(Stored items)
(** X21.  Removal of duplicates, then undo.  With a catalogue that resolves each
    uri to an item with that uri and a log that holds no other undoable
    operation of the playlist and user, an undo before the entry expires
    puts every removed occurrence back at its position: the uris of the
    playlist are those it had before the removal, in the same order. *)
Theorem remove_duplicates_then_undo_restores_uris
    (sp : Spotify) (ops : list Operation) (now now2 : Timestamp)
    (playlist_id user_id : string) (occs : list DuplicateOccurrence)
    (body_snapshot : option string) :
  (forall u, track_uri (sp_catalog sp u) = Some u) ->
  (forall o, In o ops ->
     (String.eqb (op_playlist_id o) playlist_id && String.eqb (op_user_id o) user_id
      && negb (op_undone o) && op_changes_made o)%bool = false) ->
  (now2 < now + OpStore.days OpStore.DEFAULT_EXPIRY_DAYS)%Z ->
  let r := remove_duplicates sp true ops now playlist_id user_id occs body_snapshot in
  let r' := undo_last_operation (snd (fst r)) true (snd r) now2 playlist_id user_id in
  SpotifyClient.uris (snd (fst r')) = SpotifyClient.uris sp.
Proof.
  intros Hcat Hlog Hexp. cbv zeta.
  set (items := sp_items sp).
  set (P := map (fun occ => Z.to_nat (occ_position occ)) (filter (occurs_at items) occs)).
  set (current_snapshot :=
         if truthy body_snapshot then body_snapshot else SpotifyClient.snapshot_id sp).
  assert (Hnone : forall l, (forall o, In o l -> In o ops) ->
            OpStore.get_latest_operation l now2 playlist_id user_id = None).
  { intros l Hl. unfold OpStore.get_latest_operation.
    rewrite SortUndoFacts.get_latest_operation_none; [reflexivity|].
    intros o Ho. apply Hlog, Hl, Ho. }
  destruct (option_string_eqb current_snapshot (SpotifyClient.snapshot_id sp)) eqn:Etok.
  2:{ destruct (remove_duplicates_undone sp ops now playlist_id user_id occs body_snapshot
                  (or_intror Etok)) as [-> ->].
      unfold undo_last_operation. cbn [negb].
      rewrite Hnone; [reflexivity|].
      intros o Ho. now apply SortUndoFacts.cleanup_expired_In in Ho. }
  assert (HPdec : P = [] \/ P <> [])
    by (destruct P; [left; reflexivity|right; discriminate]).
  destruct HPdec as [EP|HP].
  { destruct (remove_duplicates_undone sp ops now playlist_id user_id occs body_snapshot
                (or_introl EP)) as [-> ->].
    unfold undo_last_operation. cbn [negb].
    rewrite Hnone; [reflexivity|].
    intros o Ho. now apply SortUndoFacts.cleanup_expired_In in Ho. }
  rewrite (remove_duplicates_done sp ops now playlist_id user_id occs body_snapshot HP Etok).
  cbn [fst snd]. fold items. fold P. fold current_snapshot.
  set (sp1 := SpotifyClient.mutate sp (remove_items_at_positions items (sorted_set P))).
  assert (Hvalid : forall p, In p (sorted_set P) ->
            exists t, nth_error items p = Some t /\ truthy (item_uri t) = true).
  { intros p Hp. apply (proj1 (sorted_set_In p P)) in Hp.
    exact (positions_to_remove_valid items occs p Hp). }
  assert (Hne : sorted_set P <> []).
  { intros E. apply HP. destruct P as [|p P']; [reflexivity|].
    assert (Hin : In p (sorted_set (p :: P'))) by (apply sorted_set_In; now left).
    rewrite E in Hin. contradiction. }
  unfold undo_last_operation. cbn [negb].
  unfold OpStore.record_operation, OpStore.get_latest_operation.
  set (old := OpStore.cleanup_expired ops now).
  unfold OpStore.cleanup_expired at 1 2. rewrite !filter_app.
  fold (OpStore.cleanup_expired old now2).
  rewrite (SortUndoFacts.get_latest_operation_none (OpStore.cleanup_expired old now2) now2).
  2:{ intros o Ho. apply Hlog.
      now apply SortUndoFacts.cleanup_expired_In, SortUndoFacts.cleanup_expired_In in Ho. }
  apply Z.ltb_lt in Hexp.
  cbn [filter app op_expires_at op_playlist_id op_user_id op_undone op_changes_made].
  rewrite Hexp.
  cbn [filter app op_expires_at op_playlist_id op_user_id op_undone op_changes_made].
  rewrite Hexp, !String.eqb_refl. cbn [negb andb].
  cbn [OpStore.latest_created op_snapshot_after].
  unfold snapshot_conflict. rewrite IdempotenceFacts.option_string_eqb_refl.
  cbn [negb]. rewrite andb_false_r.
  unfold replay_operation. cbn [op_type op_payload payload_removed_items op_id].
  cbn [String.eqb Ascii.eqb Bool.eqb].
  destruct (map (removed_item items) (sorted_set P)) as [|ri ris] eqn:Eri.
  { exfalso. apply Hne. now apply map_eq_nil in Eri. }
  rewrite <- Eri. clear Eri ri ris. rewrite sort_by_position_recorded. cbn [fst snd].
  unfold SortService.sorted.
  rewrite (IdempotenceFacts.stable_sort_of_in_order position_key)
    by (apply position_keys_in_order, sorted_set_ascending).
  rewrite (reinsert_fold items (sorted_set P) sp1 Hcat Hvalid).
  unfold sp1, SpotifyClient.uris, SpotifyClient.mutate, remove_items_at_positions.
  cbn [sp_items]. rewrite remove_from_map. fold items.
  apply reinsert_ascending; [apply sorted_set_ascending|].
  intros p Hp. destruct (Hvalid p Hp) as (t & Ht & _).
  rewrite length_map. apply nth_error_Some. congruence.
Qed.
(** * ExplicitlyAudioTech: the delay-and-censor engine, embedded in Rocq

    A shallow embedding of
      - [hardware/src/AudioProcessor.cpp] (delay line, capture buffer,
        playback gate, word timing, censor, resampling, token cleaning,
        reported values, life cycle),
      - [desktop/Source/LyricsAlignment.cpp] (text normalisation, edit
        distance matrix, backtracking) and
      - [hardware/src/main.cpp] (the command line of the daemon),
    followed by the properties of the engine's specification and further
    properties of the code.

    Conventions of the embedding.
      - C++ [int] values are [Z].  Signed overflow is undefined behaviour in
        the source, so no wrap-around is written; [%] is [Z.rem] and [/] on
        integers is [Z.quot] (both truncate toward zero, as in C++).
      - [float] and [double] values are exact rationals [Q]: the embedding
        describes the arithmetic the code writes down, without rounding.
        The cast [(int)x] truncates toward zero.
      - The two casts of the censor, [(int)(seconds * config.sampleRate)],
        truncate a product that was rounded to a [double]: for a word that
        ends at 0.48 s the product at 48 kHz is rounded to just below
        27840 and truncated to 27839, a frame less than the truncation of
        the exact product.  The embedding does not decide these casts: the
        censor is defined over a [SampleCast], and its properties hold for
        every cast.
      - [std::vector<float>] is [list Q]; indexing out of range is undefined
        behaviour in the source: reads give [0] and writes do nothing here,
        and the theorems establish that indices are in range.
      - Atomic variables and the function-local [static] of [process] are
        fields of the state record; the hand-off under [bufferMutex] is one
        atomic step of the audio callback, the pick-up one step of the
        worker. *)

From Stdlib Require Import ZArith QArith Qround Qabs Lia Lqa String Ascii.
From stdpp Require Import base list list_numbers.

Local Open Scope Z_scope.

(** ** C++ arithmetic *)

(** [a % b] on [int]. *)
Definition c_mod (a b : Z) : Z := Z.rem a b.

(** [a / b] on [int]. *)
Definition c_div (a b : Z) : Z := Z.quot a b.

(** [(int)x] for a floating-point [x]: truncation toward zero. *)
Definition to_int (x : Q) : Z := Z.quot (Qnum x) (Z.pos (Qden x)).

(** [a <= b] and [a < b] on floating-point values, and [std::max] and
    [std::min]: [max a b = (a < b) ? b : a], [min a b = (b < a) ? b : a]. *)
Definition fle (a b : Q) : bool := Qle_bool a b.
Definition flt (a b : Q) : bool := negb (Qle_bool b a).
Definition fmax (a b : Q) : Q := if flt a b then b else a.
Definition fmin (a b : Q) : Q := if flt b a then b else a.

(** ** Vectors of samples *)

(** [v[i]]. *)
Definition vec_get (v : list Q) (i : Z) : Q :=
  if 0 <=? i then default 0%Q (v !! Z.to_nat i) else 0%Q.

(** [v[i] = x]. *)
Definition vec_set (v : list Q) (i : Z) (x : Q) : list Q :=
  if 0 <=? i then <[Z.to_nat i := x]> v else v.

(** [for (int i = lo; i < hi; ++i) body(i)] over a piece of state. *)
Definition for_loop {A : Type} (lo hi : Z) (body : Z -> A -> A) (a : A) : A :=
  foldl (fun a i => body i a) a (seqZ lo (hi - lo)).

(** * LyricsAlignment *)

Module LyricsAlignment.

(** [struct WordSegment]. *)
Record WordSegment := mkWordSegment {
  word : string;
  start : Q;
  end_ : Q;
  confidence : Q
}.

(** *** Character classes of the "C" locale.  A [char] outside ASCII is
    neither alphanumeric nor a space. *)

Definition code (c : ascii) : nat := nat_of_ascii c.

Definition tolower (c : ascii) : ascii :=
  if ((65 <=? code c) && (code c <=? 90))%nat
  then ascii_of_nat (code c + 32) else c.

Definition isalnum (c : ascii) : bool :=
  (((48 <=? code c) && (code c <=? 57))
   || ((65 <=? code c) && (code c <=? 90))
   || ((97 <=? code c) && (code c <=? 122)))%nat.

Definition isspace (c : ascii) : bool :=
  ((code c =? 32) || ((9 <=? code c) && (code c <=? 13)))%nat.

(** [while (iss >> word) words.push_back(word)]: the maximal runs of
    non-space characters.  [cur] is the run being read, reversed. *)
Fixpoint extractWords (cs : list ascii) (cur : list ascii) : list (list ascii) :=
  match cs with
  | [] => match cur with [] => [] | _ => [rev cur] end
  | c :: cs' =>
      if isspace c
      then match cur with
           | [] => extractWords cs' []
           | _ => rev cur :: extractWords cs' []
           end
      else extractWords cs' (c :: cur)
  end.
(** * Local-first data repository: CRUD, push/pull synchronisation, manager

    A shallow embedding of [app/composables/useDataRepository.ts]:
    [BaseRepository] (local operations, remote operations, [syncWithRemote]
    and its helpers) and [DataManager] ([setRemoteConfig], [syncAll]).

    Conventions of the embedding.
    - A JavaScript object (an entity, a partial entity, a row returned by the
      store, a JSON body) is a finite map from property names to values.
    - A timestamp string in the format of [Date.prototype.toISOString] is
      represented by the instant it denotes, in milliseconds since the epoch
      ([VTime]); on such strings SQLite's text order and [Date] parsing both
      agree with the order of instants.  [VStr] is any other text; such a
      text may still denote an instant for [Date] (a timestamp without
      milliseconds, or with an offset), and what [Date.parse] makes of it
      is left to the runtime, the collaborator [dateParse].
    - [await] is sequencing: the code is single threaded and every operation
      runs to completion before the next one starts.
    - The collaborators (clock, identifier source, local store, remote
      service) are oracles indexed by a counter of interactions, so that
      every run of the program is a run of the model for some oracle.
    - What the remote service answers is not bound by the types the code
      declares for it: the body of a listing is an array whose elements
      are objects or null, or no array at all.
    - A SQL statement is modelled by its effect on the rows of the table;
      rows carry no schema, and a statement the store refuses (a constraint,
      a lock) is a fault of the store oracle.
    [getRemote], [deleteRemote] and [getAuthHeaders] take no part in the
    properties below and are left out, as are [updatePreferences] (values
    that are objects) and [getUpcoming] (calendar arithmetic in local
    time). *)

From stdpp Require Import gmap strings list fin_maps sorting.
From Stdlib Require Import ZArith Lia.

Local Open Scope string_scope.
Local Open Scope Z_scope.

(** ** Values and objects *)

Inductive value : Type :=
| VNull                 (* null, and an undefined property value *)
| VBool (b : bool)
| VNum (n : Z)
| VStr (s : string)
| VTime (ms : Z).       (* an ISO-8601 timestamp string, as its instant *)

#[global] Instance value_eq_dec : EqDecision value.
Proof. solve_decision. Defined.

Abbreviation Row := (gmap string value).

(** [o.k] where a missing property and [null] are not told apart. *)
Definition field (k : string) (o : Row) : value := default VNull (o !! k).

(** JavaScript truthiness of [o.k]. *)
Definition truthy (v : option value) : bool :=
  match v with
  | None | Some VNull => false
  | Some (VBool b) => b
  | Some (VNum n) => negb (n =? 0)
  | Some (VStr s) => negb (String.eqb s "")
  | Some (VTime _) => true
  end.

(** [Object.keys(o)]. *)
Definition objectKeys (o : Row) : list string := (map_to_list o).*1.

(** [new Date(o.k).getTime()]; [None] is NaN.  [parse] is [Date.parse] on
    the texts that are not in the format of [toISOString]. *)
Definition getTime (parse : string -> option Z) (v : option value) : option Z :=
  match v with
  | None => None
  | Some VNull => Some 0
  | Some (VBool b) => Some (Z.b2z b)
  | Some (VNum n) => if Z.abs n <=? 8640000000000000 then Some n else None
  | Some (VStr s) => parse s
  | Some (VTime ms) => Some ms
  end.

(** [a > b] and [a !== b] on numbers that may be NaN. *)
Definition numGt (a b : option Z) : bool :=
  match a, b with
  | Some x, Some y => y <? x
  | _, _ => false
  end.

Definition numNeq (a b : option Z) : bool :=
  match a, b with
  | Some x, Some y => negb (x =? y)
  | _, _ => true
  end.

(** ** The local store

    A table is the list of its rows in insertion order; a column that a row
    does not bind is NULL.  The schema is owned elsewhere: no constraint is
    modelled here, a statement the store rejects is a fault of the store
    oracle. *)

(** What the store keeps of a bound parameter: SQLite has no boolean. *)
Definition sqlValue (v : value) : value :=
  match v with
  | VBool b => VNum (Z.b2z b)
  | _ => v
  end.

(** [c IS NULL]. *)
Definition sqlIsNull (v : option value) : bool :=
  match v with
  | None | Some VNull => true
  | _ => false
  end.

(** [c = $n]: never true on NULL. *)
Definition sqlEq (v : option value) (p : value) : bool :=
  match v with
  | None | Some VNull => false
  | Some a => match sqlValue p with
              | VNull => false
              | b => bool_decide (sqlValue a = b)
              end
  end.
(** * net::Channel (C++/net/channel.h, C++/net/channel.cpp)

    A shallow embedding of the [Channel] class: its constructor, the two
    [send] overloads with their retry loop, [receive] / [receiveText]
    with the fixed-size stack buffer, and [operator<<] on [Bytes]; then the
    older header-only [template <class T> class Channel] of channel.hpp.
    The network (Asio) and the process
    ([std::cerr], [std::exit], [sleep_for]) are the environment: an oracle
    says how each call into Asio ends, and every call the code makes is
    logged as an [event]. *)

From Stdlib Require Import ZArith Lia.
From Stdlib.Strings Require Import String Ascii Byte.
From stdpp Require Import base tactics option list.

Local Open Scope Z_scope.

(** ** channel.h: macros and types *)

Definition CHANNEL_H_DEFAULT_HOST : string := "localhost"%string.
Definition CHANNEL_H_DEFAULT_PORT : Z := 10000.
Definition CHANNEL_H_MAX_BUFFER : Z := 65536.

(** [using byte = unsigned char;  class Bytes : public std::vector<byte>]:
    [byte] is the 256-element type of [Stdlib.Strings.Byte]. *)
Definition Bytes : Type := list byte.

(** [class Channel { ... private: int port; }] *)
Record Channel : Type := mkChannel { Channel_port : Z }.

(** ** The environment *)

(** What the code writes to [std::cerr], one constructor per message. *)
Inductive diagnostic : Type :=
  | DiagPortRange (default : Z)
      (* "Channel(). Port must be in the range 1-65535. Using default <default>." *)
  | DiagAttemptFailed (i attempts : Z) (what : string)
      (* "Channel::send(). Attempt <i> of <attempts> failed. Error: <what>." *)
  | DiagMaxAttempts
      (* "Channel::send(). Maximum attempts reached, exiting..." *)
  | DiagException (what : string).
      (* "Exception: <what>" *)

(** Calls that leave the program, in the order they are made. *)
Inductive event : Type :=
  | EvCerr (d : diagnostic)
  | EvResolve (host : string) (service : Z)   (* resolver.resolve(host, to_string(port)) *)
  | EvConnect                                 (* asio::connect *)
  | EvWrite (payload : Bytes)                 (* asio::write *)
  | EvSleep (delay_ms : Z)                    (* std::this_thread::sleep_for *)
  | EvListen (port_num : Z)                   (* acceptor(io_context, endpoint(v4(), port_num)) *)
  | EvAccept                                  (* acceptor.accept() *)
  | EvReadSome (capacity : Z).                (* socket.read_some(asio::buffer(buffer), error) *)

Definition trace : Type := list event.

(** How a call ends for the caller: it returns, or the process is gone. *)
Inductive completion (A : Type) : Type :=
  | Returns (a : A)
  | Exits (status : Z).
Arguments Returns {A} a.
Arguments Exits {A} status.

(** ** Channel::Channel(const int port) *)

Definition Channel_new (port : Z) : Channel * trace :=
  if (port <? 1) || (port >? 65535)
  then (mkChannel CHANNEL_H_DEFAULT_PORT,
        [EvCerr (DiagPortRange CHANNEL_H_DEFAULT_PORT)])
  else (mkChannel port, []).

(** [Channel(const int port = CHANNEL_H_DEFAULT_PORT)] called without argument. *)
Definition Channel_default : Channel * trace := Channel_new CHANNEL_H_DEFAULT_PORT.
(* ===== verification/EnclaveCC.v ===== *)
(** * The enclave's concurrency control

    Model of [Enclave/op.h] and [Enclave/cc.cpp]: the trusted part of LPAD that
    timestamps every put and get, keeps the operations in flight ([pending_list])
    and the finished puts waiting for their predecessors ([completed_list]), and
    appends contiguous runs of finished puts to the write history.

    Each global counter is read and bumped under its own mutex, and the rest of a
    handler runs under [g_mutex]; [step] interleaves these atomic sections of any
    number of threads, which is the granularity at which the enclave's threads can
    be scheduled. The handlers are public entry points, so two callers are
    considered: [AnyCaller] passes any identifier and sequence number at any time,
    [HostCaller] finishes only operations whose pre-handler has returned, each
    once. The executions are shorter than [2^32] steps: beyond that the 32-bit
    clock and identifiers wrap. *)
From stdpp Require Import gmap.
From S2P Require Import Prelude.

#[local] Open Scope Z_scope.

(** ** Op and HistoryW *)

Record Op := {
  id : Z; key : Z; val : Z; ts_att : Z; ts_rw : Z; start : Z; end_ : Z;
}.

Definition setStart (t : Z) (o : Op) : Op :=
  {| id := id o; key := key o; val := val o; ts_att := ts_att o; ts_rw := ts_rw o;
     start := t; end_ := end_ o |}.
Definition setEnd (t : Z) (o : Op) : Op :=
  {| id := id o; key := key o; val := val o; ts_att := ts_att o; ts_rw := ts_rw o;
     start := start o; end_ := t |}.
(** [setTs] and [setTr] write the same field; [Timestamp] is 32 bits wide. *)
Definition setTs (ts : Z) (o : Op) : Op :=
  {| id := id o; key := key o; val := val o; ts_att := u32 ts; ts_rw := ts_rw o;
     start := start o; end_ := end_ o |}.
Definition setTr (tr : Z) (o : Op) : Op := setTs tr o.
Definition setTw (tw : Z) (o : Op) : Op :=
  {| id := id o; key := key o; val := val o; ts_att := ts_att o; ts_rw := u32 tw;
     start := start o; end_ := end_ o |}.
Definition getStart (o : Op) : Z := start o.
Definition getEnd (o : Op) : Z := end_ o.
Definition getTw (o : Op) : Z := ts_rw o.
Definition getTs (o : Op) : Z := ts_att o.
Definition getTr (o : Op) : Z := ts_att o.

(** [Op(Opid id, Realtime s)] initialises two fields; the others keep whatever the
    memory held, [junk]. *)
Definition Op_make (junk : Op) (i s : Z) : Op :=
  {| id := i; key := key junk; val := val junk; ts_att := ts_att junk; ts_rw := ts_rw junk;
     start := s; end_ := end_ junk |}.

(** [RH] is an empty class. *)
Record HistoryW := { current : Op; rh_list : gmap Z unit }.

Definition HistoryW_init (junk : Op) : HistoryW :=
  {| current := setEnd 0 (setStart 0 (setTs 0 junk)); rh_list := ∅ |}.
Definition latest (h : HistoryW) : Op := current h.
Definition update (op : Op) (h : HistoryW) : HistoryW := {| current := op; rh_list := rh_list h |}.
(** [rh_list.find(tr)->second]: [None] is the dereference of [end()]. *)
Definition findRH (tr : Z) (h : HistoryW) : option unit := rh_list h !! tr.

(** ** The global state *)

Record CC := {
  pending_list : gmap Z Op;
  completed_list : gmap Z Op;
  g_timer : Z;
  g_id : Z;
  history : HistoryW;
  g_mutex : bool;       (** held *)
  errors : nat;         (** lines printed by [bar1("error dected")] *)
}.

Definition CC_init (junk : Op) : CC :=
  {| pending_list := ∅; completed_list := ∅; g_timer := 0; g_id := 0;
     history := HistoryW_init junk; g_mutex := false; errors := 0 |}.
(* ===== verification/Log.v ===== *)
(** * The write-ahead log

    Model of [App/integration/log_format.h], [log_writer.h], [log_writer.cpp],
    [log_reader.h] and [log_reader.cpp].  A log is a sequence of 32 KiB blocks; a
    record is cut into physical records, none of which crosses a block boundary,
    each with a masked checksum, a 16-bit length and a fragment type.

    The abstract classes [WritableFile] and [SequentialFile] of [env.h] are the
    interfaces [WritableFile] and [SequentialFile] below. *)
From S2P Require Import Prelude Coding Crc32c.

#[local] Open Scope Z_scope.
#[local] Open Scope word_scope.

(** ** Format *)

Inductive RecordType := kZeroType | kFullType | kFirstType | kMiddleType | kLastType.
#[export] Instance RecordType_eq_dec : EqDecision RecordType.
Proof. solve_decision. Defined.

Definition RecordType_code (t : RecordType) : Z :=
  match t with
  | kZeroType => 0 | kFullType => 1 | kFirstType => 2 | kMiddleType => 3 | kLastType => 4
  end.

Definition kMaxRecordType : Z := RecordType_code kLastType.
Definition kBlockSize : Z := 32768.
Definition kHeaderSize : Z := 4 + 2 + 1.

(** ** Files *)

(** [Append] and [Flush] return whether the status is OK. *)
Class WritableFile (F : Type) := {
  Append : F → bytes → bool * F;
  Flush : F → bool * F;
  contents : F → bytes;
}.

(** A file no operation of which fails. *)
Class ReliableFile (F : Type) `{WritableFile F} : Prop := {
  Append_ok f d : ∃ f', Append f d = (true, f') ∧ contents f' = contents f ++ d;
  Flush_ok f : ∃ f', Flush f = (true, f') ∧ contents f' = contents f;
}.
(** ** The sponge by its definition *)

(** The state with the bytes [b] XORed into its front. *)
Definition xor_block (s b : bytes) : bytes := imap (λ i x, x .^ nth i b 0) s.

Definition keccak_bytes (st : bytes) : bytes := store_lanes (keccak_f (load_lanes 25 st)).

(** Absorb the first [k] blocks of [m]. *)
Fixpoint absorb (k : nat) (m s : bytes) : bytes :=
  match k with
  | O => s
  | S k' => absorb k' (drop 136 m) (keccak_bytes (xor_block s (take 136 m)))
  end.

(** The padding that fills the last [n] bytes of a block. *)
Definition pad (n : nat) : bytes :=
  if (n =? 1)%nat then [0x81] else [1] ++ repeat 0 (n - 2) ++ [0x80].

Definition sponge (m : bytes) (size : nat) : bytes :=
  let padded := m ++ pad (136 - length m mod 136) in
  take size (absorb (length padded / 136) padded (repeat 0 200)).

Lemma xor_block_lookup s b i : xor_block s b !! i = (λ x, x .^ nth i b 0) <$> s !! i.
Proof. unfold xor_block. by rewrite list_lookup_imap. Qed.

Lemma xor_block_length s b : length (xor_block s b) = length s.
Proof. apply length_imap. Qed.

Lemma xor_block_nil s : xor_block s [] = s.
Proof.
  apply list_eq. intros i. rewrite xor_block_lookup.
  destruct (s !! i); simpl; [|done]. by destruct i; rewrite Z.lxor_0_r.
Qed.

Lemma nth_byte b i : bytes_ok b → is_byte (nth i b 0).
Proof.
  intros Hb. destruct (nth_in_or_default i b 0) as [Hi| ->]; [|unfold is_byte; lia].
  revert Hb. unfold bytes_ok. rewrite Forall_forall. intros Hb. by apply Hb.
Qed.

Lemma xor_block_ok s b : bytes_ok s → bytes_ok b → bytes_ok (xor_block s b).
Proof.
  intros Hs Hb. unfold bytes_ok, xor_block. rewrite Forall_lookup. intros i x.
  rewrite list_lookup_imap. destruct (s !! i) as [y|] eqn:E; simpl; [|done]. intros [= <-].
  apply lxor_is_byte; [|by apply nth_byte]. revert Hs. unfold bytes_ok. rewrite Forall_lookup. eauto.
Qed.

--- PROBLEM DESCRIPTION ---
What is needed is a word-for-word copy of the records above, from the first line through the line that contains "operation of the".

--- RESPONSE AREA ---
(** X21.  Removal of duplicates, then undo.  With a catalogue that resolves each
    uri to an item with that uri and a log that holds no other undoable
    operation of the playlist and user, an undo before the entry expires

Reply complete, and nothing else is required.